The American Trade Hotel: Atelier Ace’s latest venture gives new life to a Panama City landmark

The American Trade Hotel: Atelier Ace’s latest venture gives new life to a Panama City landmark

A cultural revolution is afoot in Panama City. No stranger to international visitors, the tropical metropolis has just welcomed a particularly special new arrival in the shape of the American Trade Hotel. Conceived and managed by Atelier Ace - the creative arm of the Ace Hotel Group, which has just scooped a Wallpaper* Design Award 2014 - in partnership with local property developers Conservatorio, the beautiful colonial hotel offers an inspired take on the city’s rich heritage.

Located in the heart of Panama City’s historical quarter Casco Viejo (also a UNESCO World Heritage site), the American Trade Hotel takes its name from the building it occupies. Built in 1917 and designed by Leonardo Villanueva Meyer, a leading local architect at the time, the four-storey, neo-classical building housed the American Trade Developing Company, a department store at ground level, as well as modern apartments on the upper floors.

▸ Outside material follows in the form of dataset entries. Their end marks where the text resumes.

Lemma install_os source prefix : raises os_error (install source prefix).
Proof.
  unfold install, place_files, mkdir_p. apply within_bind; [|intros; solve_within].
  rewrite no_invariant. apply read_inputs_keep.
Qed.

(** *** [main] *)
Definition caught (e : exn) : Prop := is_value_error e || is_os_error e = true.
#[local] Hint Extern 1 (caught _) => exact eq_refl : within.
Lemma os_caught {A} (m : py disk A) : raises os_error m → raises caught m.
Proof. intros Hm. eapply within_weaken; [exact Hm|]. intros e He. unfold caught. rewrite He. apply orb_true_r. Qed.
Lemma refuse_links_caught t parts e : refuse_links t parts = Err e → caught e.
Proof.
  induction parts as [|p parts IH]; [done|]. cbn. unfold raise_if. destruct (is_symlink t p); [|exact IH]. by intros [= <-].
Qed.
Lemma safe_path_caught t p e : safe_path t p = Err e → caught e.
Proof.
  unfold safe_path, raise_if. destruct (any_char _ _); [by intros [= <-]|]. cbn.
  destruct (contains _ _); [by intros [= <-]|]. apply refuse_links_caught.
Qed.
Lemma check_child_caught t target name e : check_child t target name = Err e → caught e.
Proof. unfold check_child, raise_if. destruct (_ || _); [by intros [= <-]|done]. Qed.
Lemma checks_caught prefix : raises caught (checks prefix).
Proof.
  pose proof (λ p, os_caught _ (read_file_os p)). pose proof (λ p, os_caught _ (iterdir_os p)).
  pose proof safe_path_caught. pose proof check_child_caught.
  unfold checks, check_target, check_launcher. rewrite no_invariant in *. solve_fs; eauto.
Qed.
Lemma manage_caught act source prefix : raises caught (manage act source prefix).
Proof.
  unfold manage. apply within_bind; [apply checks_caught|intros []].
  destruct act; apply os_caught; [apply install_os|apply uninstall_os].
Qed.
(** Every failure ends the program with status 1; root is refused before anything is read. *)
Lemma main_reports euid act source prefix d :
  main euid act source prefix d =
    if (euid =? 0)%Z then (Err (SystemExit 1), d) else
    let '(r, d') := manage act source prefix d in ((if is_ok r then Ok () else Err (SystemExit 1)), d').
Proof.
  unfold main, try_except, catch_if, mbind, py_bind, raise_if, lift, raise. destruct (euid =? 0)%Z; [done|].
  pose proof (manage_caught act source prefix d I) as Hm. cbn -[manage].
  destruct (manage act source prefix d) as [[[]|e] d']; [done|]. destruct Hm as [_ Hm]. unfold caught in Hm. by rewrite Hm.
Qed.


(** ** Inputs are read before anything is replaced *)

Lemma read_file_not_file p d :
  is_file (tree d) p = false → ∃ e d', read_file p d = (Err e, d') ∧ tree d' = tree d.
Proof.
  unfold is_file, read_file, tick. intros Hf. fs_unfold. destruct d as [t fs].
  destruct fs as [|[k|] fs]; cbn in *;
    try (destruct (stat t p) as [[]|]; [done|..]).
  all: by eexists _, _.
Qed.

Lemma read_list_fails source l name d :
  name ∈ l → is_file (tree d) (source ++ [name]) = false →
  ∃ e d', mapM_py (λ name, data ← read_file (source ++ [name]); mret (name, data)) l d
            = (Err e, d') ∧ tree d' = tree d.
Proof.
  intros Hin. revert d. induction Hin as [name l|name x l Hin IH]; intros d Hf.
  - destruct (read_file_not_file _ _ Hf) as (e & d' & He & Ht).
    exists e, d'. simpl. fs_unfold. by rewrite He.
  - simpl. pose proof (within_read_file (eq (tree d)) (λ _, True) ltac:(done)
      (source ++ [x]) d eq_refl) as Hx. unfold on_tree in Hx.
    fs_unfold. destruct (read_file (source ++ [x]) d) as [[data|e] d1].
    + rewrite Hx in Hf |- *. destruct (IH d1 Hf) as (e & d' & He & Ht).
      exists e, d'. by rewrite He.
    + exists e, d1. by destruct Hx.
Qed.

(** An installation whose source directory lacks one of its files raises and
    leaves the disk as it was, although most of its inputs were read. *)
Theorem missing_input_changes_nothing source prefix d name :
  name ∈ FILES → is_file (tree d) (source ++ [name]) = false →
  ∃ e d', manage Install source prefix d = (Err e, d') ∧ tree d' = tree d.
Proof.
  intros Hin Hf. pose proof (checks_keep (eq (tree d)) prefix d eq_refl) as Hc.
  unfold manage, install, read_inputs, mbind, py_bind, on_tree in *.
  destruct (checks prefix d) as [[[]|e] d1]; [|by exists e, d1; destruct Hc].
  rewrite Hc in Hf |- *. destruct (read_list_fails _ _ _ _ Hin Hf) as (e & d2 & He & Ht).
  exists e, d2. unfold mbind, py_bind in He. by rewrite He.
Qed.

(** ** A crash at any point *)

(** What an interrupted installation may leave at [q], starting from [t0]: what was
    there; a destination with its complete new contents; a created directory; a
    temporary file. *)
Inductive torn (t0 : gmap path node) (source prefix q : path) : option node → Prop :=
| torn_same : torn t0 source prefix q (t0 !! q)
| torn_file name data m :
    name ∈ FILES → q = target_of prefix ++ [name] →
    stat t0 (source ++ [name]) = Some (File data m) →
    torn t0 source prefix q (Some (File data (file_mode name)))
| torn_launcher :
    q = launcher_of prefix →
    torn t0 source prefix q (Some (File (desktop_entry (target_of prefix)) 420))
| torn_dir :
    t0 !! q = None →
    q ∈ ancestors (target_of prefix) ∨ q ∈ ancestors (parent (launcher_of prefix)) →
    torn t0 source prefix q (Some (Dir 493))
| torn_temp dir tmp data m :
    t0 !! q = None → q = dir ++ [tmp] → startswith tmp ".veil-" = true →
    dir = target_of prefix ∨ dir = parent (launcher_of prefix) →
    torn t0 source prefix q (Some (File data m)).

Section crash.
Context (t0 : gmap path node) (source prefix : path).
Let J (t : gmap path node) : Prop := ∀ q, torn t0 source prefix q (t !! q).
Let in_dirs (dir : path) : Prop :=
  dir = target_of prefix ∨ dir = parent (launcher_of prefix).

Lemma J_init : J t0.
Proof. intros q. constructor. Qed.

Lemma J_insert t q n : J t → torn t0 source prefix q (Some n) → J (<[q := n]> t).
Proof.
  intros HJ Hn q'. destruct (decide (q = q')) as [<-|Hne].
  - by rewrite lookup_insert_eq.
  - rewrite lookup_insert_ne by done. apply HJ.
Qed.

Lemma J_delete t q : J t → t0 !! q = None → J (delete q t).
Proof.
  intros HJ Hq q'. destruct (decide (q = q')) as [<-|Hne].
  - rewrite lookup_delete_eq, <- Hq. constructor.
  - rewrite lookup_delete_ne by done. apply HJ.
Qed.

Lemma J_none t q : J t → t !! q = None → t0 !! q = None.
Proof. intros HJ Hq. specialize (HJ q). rewrite Hq in HJ. by inversion HJ. Qed.

Lemma J_link_free t p : J t → link_free t0 p → link_free t p.
Proof.
  intros HJ H0 q Hq. specialize (HJ q). specialize (H0 q Hq).
  by inversion HJ as [Hn| | | |]; try rewrite <- Hn.
Qed.

Context (free : ∀ dir, in_dirs dir → link_free t0 dir).

(** A temporary file: its name, and that nothing was there. *)
Let temp (q : path) : Prop :=
  t0 !! q = None ∧ ∃ dir tmp, q = dir ++ [tmp] ∧ startswith tmp ".veil-" = true ∧ in_dirs dir.

Lemma temp_torn q data m : temp q → torn t0 source prefix q (Some (File data m)).
Proof. intros (H0 & dir & tmp & Hq & Htmp & Hdir). by econstructor. Qed.

Lemma temp_link_free t q : J t → temp q → link_free t q.
Proof.
  intros HJ (H0 & dir & tmp & -> & _ & Hdir). apply (J_link_free _ _ HJ), link_free_snoc.
  split; [by apply free|]. by rewrite H0.
Qed.

Lemma temp_ne q : temp q → q ≠ [].
Proof. intros (_ & dir & tmp & -> & _). apply snoc_ne. Qed.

Following a period of decline that started in the 1960s and left the neighbourhood in increasing disarray, the building became derelict and was eventually abandoned by 2000, when it was taken over by street gangs. In 2007, it was purchased by Conservatorio, who specialise in preserving and restoring historic buildings in the Casco Viejo district, with the vision of turning it into a hub for the myriad of international visitors, like it once was.

As the tallest building in the neighbourhood, opposite a green plaza, the American Trade Hotel cuts a strong figure. With floor-to-ceiling paned windows and a whitewashed exterior, the majestic building has been restored to its former glory, with lots of details thrown in for good measure. Atelier Ace enlisted its repeat design collaborators, Commune Design, to oversee the aesthetic aspects of the property. Inspired by the building’s provenance at the crossroads of culture and trade, Commune brought together a pastiche of design influences, ranging from Vienna secessionist to Mexican modernist and Italian postmodernist.

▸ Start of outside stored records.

(** C5. In every mode the patched connection of the copied module, if the build gets one,
    has the cover-length, padding and reader hooks; with OpenSSL or batching also every
    hook of the write path, whose fast path is then guarded by the padding fields:
    no later edit takes an earlier one away. *)
Theorem module_conn_hooks m reader b s t :
  module_conn m reader b s = Ok t →
  has_all (cover_hooks ++ padding_hooks ++ reader_hooks) t = true ∧
  (m ≠ native → has_all conn_hooks t = true ∧ contains guarded t = true).
Proof.
  destruct patch_edits as (pad & es & conn & _ & _ & _ & Hconn & _ & _ & Heq & _).
  intros (s' & Hs & H)%module_conn_padded. case_bool_decide as Hm; [by injection H as ->|].
  assert (contains "veilPadRecords" s' = true) as Hpad.
  { by eapply has_hook; [exact Hs|]. }
  unfold conn_patch, padding_guard in H. rewrite Hpad in H.
  eapply tracks_mono in H; [|exact (Hconn b)|exact Hs|exact Heq].
  split; [by eapply has_all_subset; [|exact H]|]. intros _.
  split; [by eapply has_all_subset; [|exact H]|by eapply has_hook; [exact H|]].
Qed.

(** ** The standard library's copy *)
Definition std_conn (reader batch_text : string) (s : string) : result string :=
  s ← reader_patch reader s; conn_patch batch_text s.

(** [p] is never in the new text of the edits, nor can it be made at their borders. *)
Definition absent (p : string) (f : string → result string) : Prop :=
  ∀ s t, f s = Ok t → contains p s = false → contains p t = false.

Lemma absent_edit p a b k : a ≠ "" → apart p b = true → absent p k →
  absent p (λ s, replace s a b ≫= k).
Proof.
  intros Ha Hb Hk s t H Hs. apply bind_ok in H as (s1 & H1 & H).
  eapply Hk; [exact H|]. by eapply replace_keeps_absent.
Qed.

Lemma absent_bind p f k : absent p f → absent p k → absent p (λ s, f s ≫= k).
Proof.
  intros Hf Hk s t H Hs. apply bind_ok in H as (s1 & H1 & H). eapply Hk; [exact H|by eapply Hf].
Qed.

Lemma absent_ret p : absent p (λ s, mret s).
Proof. by intros s t [= <-]. Qed.

Lemma absent_append p c x : char_in p c = false → contains p (String c x) = false →
  absent p (λ s, mret (s +:+ String c x)).
Proof.
  intros Hc Hx s t [= <-] Hs. apply not_true_iff_false. intros H.
  apply contains_append in H as [H|H]; congruence.
Qed.

Ltac solve_absent :=
  first [apply absent_ret | apply absent_append; done |
         apply absent_edit; [done|by vm_compute|solve_absent] |
         eapply absent_bind; [solve_absent|solve_absent]].

Definition go_comment (x : string) : Prop := startswith x "//" = true.

Lemma go_comment_cons x : go_comment x → ∃ y, x = String "/"%char y.
Proof. intros (r & ->)%startswith_true. by eexists. Qed.

Lemma reader_patch_absent x : go_comment x → contains "veilPadRecords" x = false →
  absent "veilPadRecords" (reader_patch x).
Proof.
  intros [y ->]%go_comment_cons Hx. unfold reader_patch, reader_edits, read_patch. solve_absent.
Qed.

Lemma conn_patch_absent x : go_comment x → contains "veilPadRecords" x = false →
  absent "veilPadRecords" (conn_patch_with "" x).
Proof. intros [y ->]%go_comment_cons Hx. unfold conn_patch_with, conn_edits. solve_absent. Qed.

(** The standard library's copy is not padded: if neither it nor the templates name the
    padding fields, the patched source does not either (it would not compile), its fast
    path has no guard, and all the other hooks are there. *)
Theorem std_conn_unpadded reader b s t :
  go_comment reader → go_comment b →
  contains "veilPadRecords" s = false → contains "veilPadRecords" reader = false →
  contains "veilPadRecords" b = false →
  std_conn reader b s = Ok t →
  contains "veilPadRecords" t = false ∧ contains unguarded t = true ∧
  has_all (conn_hooks ++ reader_hooks) t = true.
Proof.
  intros Hr Hb Hs Hrp Hbp H. unfold std_conn in H. apply bind_ok in H as (s1 & H1 & H).
  destruct patch_edits as (_ & es & _ & conn & _ & Hreader & _ & Hconn & _ & _ & Heq & Heq').
  pose proof (reader_patch_absent _ Hr Hrp _ _ H1 Hs) as Hs1.
  unfold conn_patch, padding_guard in H. rewrite Hs1 in H.
  pose proof (conn_patch_absent _ Hb Hbp _ _ H Hs1) as Ht.
  split; [done|].
  eapply (tracks_mono _ _ _ _ reader_hooks reader_hooks []) in H1;
    [|exact (Hreader reader)|done|exact Heq].
  eapply tracks_mono in H; [|exact (Hconn b)|exact H1|exact Heq'].
  split; [by eapply has_hook; [exact H|]|by eapply has_all_subset; [|exact H]].
Qed.

(** ** REALITY *)
Definition download : string :=
  "conn.Write(s2cSaved)
			io.Copy(underlying, newRateLimitedConn(target, &config.LimitFallbackDownload))".
Definition forwarded_upload : string :=
  "copyFallback(target, underlying, nil, &config.LimitFallbackUpload)".
Definition forwarded_download : string :=
  "copyFallback(underlying, target, s2cSaved, &config.LimitFallbackDownload)".

Lemma replace_removes s a b t : a ≠ "" → replace s a b = Ok t → apart a b = true →
  contains a t = false.
Proof.
  intros Ha (x & y & Hc & Hy & ->)%replace_ok Hap; [|done]. apply not_true_iff_false.
  intros [Hx|H]%contains_apart; [|congruence|done]. by rewrite (cut_before a s x y) in Hx.
Qed.

Lemma reality_patch_last s t : reality_patch s = Ok t →
  ∃ s', count upload s' = 2 ∧
    replace (replace_all upload forwarded_upload s') download forwarded_download = Ok t.
Proof.
  unfold reality_patch. intros H. do 6 apply bind_ok in H as (? & _ & H).
  apply bind_ok in H as ([] & Hc%raise_if_ok & H). eexists. split; [|exact H].
  by apply negb_false_iff, Nat.eqb_eq in Hc.
Qed.

(** The patched REALITY server has no fallback copy of its own left: both uploads and
    the download go through [copyFallback], and so through the caller's [forward]. *)
Theorem reality_patch_forwards s t :
  reality_patch s = Ok t →
  contains upload t = false ∧ contains download t = false ∧
  contains forwarded_upload t = true ∧ contains forwarded_download t = true.
Proof.
  intros (s' & Hc & H)%reality_patch_last. split_and!.
  - eapply replace_keeps_absent; [|exact H|by vm_compute|by apply replace_all_removes]; done.
  - eapply replace_removes; [|exact H|by vm_compute]; done.
  - eapply replace_keeps; [|exact H|by vm_compute|]; [done|].
    destruct (cut upload s') as [[x y]|] eqn:Hcut.
    + rewrite (replace_all_cut _ _ _ x y) by done. auto with text.
    + apply contains_false, count_zero in Hcut; [congruence|done].
  - eapply replace_adds; [|exact H|by vm_compute]; done.
Qed.

(** ** Sample sources: every anchor once *)
Definition sample_uconn : string :=
  "	for c.input.Len() == 0 {
		if err := c.readRecord(); err != nil {
			return 0, err
		}
	n, _ := c.input.Read(b)".
Definition sample_std : string :=
  "	needs := n - c.rawInput.Len()
	c.rawInput.Grow(needs + bytes.MinRead)
	rawInput 
if err := c.readFromUntil(c.conn, recordHeaderLen); err != nil {
if err := c.readFromUntil(c.conn, recordHeaderLen+n); err != nil {
func (c *Conn) writeRecordLocked(typ recordType, data []byte) (int, error) {
	activeCall atomic.Int32

	outBufPtr := outBufPool.Get().(*[]byte)
	hc.cipher = suite.aead(key, iv)
	if x != 0 {
		// io.Writer and io.Closer" +:+ nl +:+ sample_uconn.
Definition sample_conn : string :=
  ("return nil, fmt.Errorf(" +:+ dquote +:+ "payload[0]: %v, padding: %v" +:+ dquote +:+ ", payload[0], padding)
type halfConn struct {
			record[0] = byte(recordTypeApplicationData)") +:+ nl +:+ sample_std.
Definition sample_reality : string :=
  ("	" +:+ dquote +:+ "crypto/ed25519" +:+ dquote +:+ "
	" +:+ dquote +:+ "crypto/rand" +:+ dquote +:+ "
	" +:+ dquote +:+ "crypto/hmac" +:+ dquote +:+ "
	" +:+ dquote +:+ "crypto/sha512" +:+ dquote +:+ "
	" +:+ dquote +:+ "crypto/x509" +:+ dquote +:+ "
	" +:+ dquote +:+ "math/big" +:+ dquote +:+ "
var realityServerCert = onceValues(
type realityServerHandshakeStateTLS13
		ed25519Priv, signedCert := realityServerCert()
	}
	c.buffering = true
func RealityServer(ctx context.Context, conn net.Conn, config *RealityConfig) (*Conn, error) {
io.Copy(target, newRateLimitedConn(underlying, &config.LimitFallbackUpload))
io.Copy(target, newRateLimitedConn(underlying, &config.LimitFallbackUpload))
conn.Write(s2cSaved)
			io.Copy(underlying, newRateLimitedConn(target, &config.LimitFallbackDownload))
").

Example sample_conn_patched : is_ok (module_conn openssl "// r" "// b" sample_conn) = true.
Proof. vm_compute. reflexivity. Qed.
Example sample_std_patched : is_ok (std_conn "// r" "// b" sample_std) = true.
Proof. vm_compute. reflexivity. Qed.
Example sample_reality_patched : is_ok (reality_patch sample_reality) = true.
Proof. vm_compute. reflexivity. Qed.

Definition text_of (r : result string) : string := match r with Ok t => t | Err _ => "" end.
Lemma ok_text r : is_ok r = true → r = Ok (text_of r).
Proof. by destruct r. Qed.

’We found that a lot of the furnishings had to be brought in, but that was really in the spirit of the narrative; that these things were collected by the owners of the hotel, who were at one point in Austria, Italy, Mexico and Britain,’ explains Commune Design partner Roman Alonso. ’The sconces [in the lobby] are more Italian, while the sofas are more English. There’s custom-made furniture that evokes Mexico in the 1960s, a lot of which was inspired by the Cuban designer Clara Porset, who lived and worked in Mexico. There is also one salon, which is furnished entirely with colonial antiquities that were all found.’

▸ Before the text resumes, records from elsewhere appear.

Definition generate_overlay (m : mode) : py disk () :=
  let out := out_dir m in
  let fork := fork_dir m in
  goroot ← goroot_of;
  let std_source := sub goroot "src/crypto/tls/conn.go" in
  check_source (module_dir ++ ["conn.go"]) conn_digest;;
  check_source (module_dir ++ ["cipher_suites.go"]) suites_digest;;
  check_source std_source std_digest;;
  let std := out ++ ["std-conn.go"] in
  source ← read_file std_source;
  source ← reader_patch_file source;
  patched ← conn_patch_file source;
  write_file std patched;;
  generate_suites m;;
  t ← get_tree;
  let veil := filter (λ name, veil_source name = true) (children t fork) in
  run (["gofmt"; "-w"] ++ map posix
    ([std; fork ++ ["conn.go"]; fork ++ ["cipher_suites.go"]] ++ map (λ name, fork ++ [name]) veil));;
  t ← get_tree;
  write_file (out ++ ["overlay.json"])
    (dumps_indent 2 (overlay m goroot (path_exists t (patch_file "record_test.go.in"))) +:+ nl).

Definition generate (m : mode) : py disk (list string) :=
  generate_fork m;;
  generate_conns m;;
  generate_mod m;;
  when (negb (bool_decide (m = native))) (generate_overlay m);;
  write_flags m.

(** The main program, once the arguments are parsed *)
Definition build_output (m : mode) (output : option string) : string :=
  match output with
  | Some (String c s) => String c s
  | _ => posix (root ++ [".build"; "veil-" +:+ mode_name m])
  end.
Definition build_main (m : mode) (generate_only : bool) (package : string) (output : option string) : py disk () :=
  flags ← generate m;
  when (negb generate_only)
    (run (["go"; "build"] ++ flags ++ ["-trimpath"; "-o"; build_output m output; package])).
End generate.

(** ** Only the private directory changes *)
Lemma mode_name_mod x : mode_name x ≠ "mod".
Proof. by destruct x. Qed.

Lemma module_dir_ne root : module_dir root ≠ [].
Proof. by destruct root. Qed.

Section frame.
Context (root : path) (sha256 : string → string).
Context (run : list string → py disk ()) (goroot_of : py disk path).
Context (m : mode) (t0 : gmap path node).
Abbreviation out := (out_dir root m).

Context (out_free : link_free t0 out).

#[local] Instance out_confinable : Confinable (λ _, False) out t0.
Proof. split; [|done|tauto]. unfold out_dir. by destruct root. Qed.

Abbreviation private := (Confined.private (λ _, False) out t0).

Lemma make_writable_private q : below out q → keeps (on_tree private) (make_writable q).
Proof.
  intros Hq. apply within_get_tree. intros t Ht. apply within_when. intros _.
  destruct (stat t q); solve_fs. by apply chmod_private.
Qed.

Lemma check_source_private p digest : keeps (on_tree private) (check_source sha256 p digest).
Proof. unfold check_source. solve_fs. Qed.

(** What is relied on: [gofmt -w] rewrites the files it is given and [go env] nothing;
    the module has been downloaded. *)
Context (gofmt_files : ∀ files, Forall (below out) files →
  keeps (on_tree private) (run (["gofmt"; "-w"] ++ map posix files))).
Context (goroot_pure : keeps (on_tree private) goroot_of).
Context (module_free : link_free t0 (module_dir root)).
Context (module_there : is_Some (t0 !! module_dir root)).

Lemma module_dir_eq : module_dir root = root ++ [".build"; "mod"; "github.com"; "metacubex"; "utls@v1.8.7"].
Proof. reflexivity. Qed.
Lemma out_eq : out = root ++ [".build"; mode_name m].
Proof. reflexivity. Qed.

Lemma module_path_outside l : ¬ below out (module_dir root ++ l).
Proof.
  intros [k Hk]%below_prefix. rewrite module_dir_eq, out_eq, <- !app_assoc in Hk.
  apply app_inv_head in Hk. simpl in Hk. injection Hk as Hk _. by destruct (mode_name_mod m).
Qed.

Lemma module_path_not_above l : module_dir root ++ l ∉ ancestors out.
Proof.
  intros [_ [k Hk]]%elem_ancestors. rewrite module_dir_eq, out_eq, <- !app_assoc in Hk.
  apply app_inv_head in Hk. simpl in Hk. injection Hk as Hk _. by destruct (mode_name_mod m).
Qed.

Lemma module_kept t l : private t → t !! (module_dir root ++ l) = t0 !! (module_dir root ++ l).
Proof.
  intros [H _]. destruct (H _ (module_path_outside l) id) as [|(_ & Ha & _)]; [done|].
  by apply module_path_not_above in Ha.
Qed.

(** The module directory is seen, and its files read, as they were at the start. *)
Lemma module_dir_free t : private t → link_free t (module_dir root).
Proof.
  intros [H _] q Hq. destruct (decide (below out q)) as [Hb|Hb].
  - exfalso. apply below_prefix in Hb. apply elem_ancestors in Hq as [_ Hq].
    apply (module_path_outside []). rewrite app_nil_r. apply below_prefix. by transitivity q.
  - destruct (H q Hb id) as [-> | (_ & _ & ->)]; [by apply module_free|done].
Qed.

Lemma module_exists t : private t → path_exists t (module_dir root) = true.
Proof.
  intros Ht. pose proof (module_kept t [] Ht) as Hk. rewrite !app_nil_r in Hk.
  unfold path_exists. rewrite stat_link_free; [|apply module_dir_ne|by apply module_dir_free].
  rewrite Hk. by destruct module_there as [n ->].
Qed.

The same level of design attentiveness continues throughout the property. From a vintage Danish lamp paired with a palm-printed sofa in the library to Mathieu Mategot-inspired patio furniture on the terrace by the rooftop pool and the tiled, swimming hall-style fitness center, the hotel brims over with nostalgic touches. To cap things off, all 50 rooms are finished with reclaimed hardwood floors, stocked with Aesop amenities and showcase beautiful vistas of either Casco Viejo or the Panama Bay.